_MATERIAL TO PROCESS_

(* ===== verification/Operations.v ===== *)
(** * internal/planner: the Submit* operations, batches and the expiry sweep

    operations_*.go, operations_batch.go and expire.go. *)
From S2P Require Import Prelude GoStd Regex Accounts Assets Policy Sha256 Json Storage Db Prog.
From S2P Require Import Logic Postgres BatchManager Redis Chart Planner Cores.

Section Operations.
Context `{Deps}.

(** [if idempotencyKey != "" { ikHash = ... }]. *)
Definition hash_if_keyed (idempotencyKey : string) (fields : list string) : option string :=
  if negb (String.eqb idempotencyKey EmptyString) then Some (computeGenericIdempotencyHash fields) else None.

Definition format_bool (b : bool) : string := if b then "true" else "false".

Definition SubmitPost (ledgerID : string) (postings : list PostingInput) (reference : string) (metadata : gomap)
    (idempotencyKey : string) (validTime : option Z) (dryRun : bool) : M SubmitResult :=
  let* _ := lift (validatePostings postings) in
  let ikHash := if negb (String.eqb idempotencyKey EmptyString)
                then Some (computeIdempotencyHash ledgerID postings reference metadata validTime) else None in
  let* ledger := checkLedgerNotSealed ledgerID in
  let+ now := time_Now in
  let vt := default now validTime in
  submitWithIdempotency ledgerID idempotencyKey ikHash EventTypeTransactionPosted dryRun
    (doPostInTx ledger postings reference metadata idempotencyKey ikHash vt now dryRun).

Definition SubmitAuthorize (ledgerID source destHint asset : string) (amt : option Z) (expiresAt : Z)
    (idempotencyKey : string) : M SubmitResult :=
  match amt with
  | Some a =>
      if a <=? 0 then fail (EMsg "authorize amount must be positive")
      else
        let* ledger := checkLedgerNotSealed ledgerID in
        let ikHash := hash_if_keyed idempotencyKey
              [ledgerID; "authorize"; source; destHint; asset; dec_of_Z a; rfc3339nano expiresAt] in
        let+ now := time_Now in
        submitWithIdempotency ledgerID idempotencyKey ikHash EventTypeHoldCreated false
          (doAuthorizeInTx ledger source destHint asset amt expiresAt idempotencyKey ikHash now)
  | None => fail (EMsg "authorize amount must be positive")
  end.

Definition SubmitCapture (ledgerID holdID : string) (amt : option Z) (destination idempotencyKey : string) : M SubmitResult :=
  match amt with
  | Some a =>
      if a <=? 0 then fail (EMsg "capture amount must be positive")
      else
        let* _ := checkLedgerNotSealed ledgerID in
        let ikHash := hash_if_keyed idempotencyKey [ledgerID; "capture"; holdID; dec_of_Z a; destination] in
        let+ now := time_Now in
        submitWithIdempotency ledgerID idempotencyKey ikHash EventTypeHoldConfirmed false
          (doCaptureInTx ledgerID holdID amt destination idempotencyKey ikHash now)
  | None => fail (EMsg "capture amount must be positive")
  end.

Definition SubmitVoid (ledgerID holdID idempotencyKey : string) : M SubmitResult :=
  let* _ := checkLedgerNotSealed ledgerID in
  let ikHash := hash_if_keyed idempotencyKey [ledgerID; "void"; holdID] in
  let+ now := time_Now in
  submitWithIdempotency ledgerID idempotencyKey ikHash EventTypeHoldVoided false
    (doVoidInTx ledgerID holdID idempotencyKey ikHash now).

_EXERCISE BRIEF_
Copy out, from the material above, each line in which the string "fail" is found.

_ANSWER BOX_
      if a <=? 0 then fail (EMsg "authorize amount must be positive")
  | None => fail (EMsg "authorize amount must be positive")
      if a <=? 0 then fail (EMsg "capture amount must be positive")
  | None => fail (EMsg "capture amount must be positive")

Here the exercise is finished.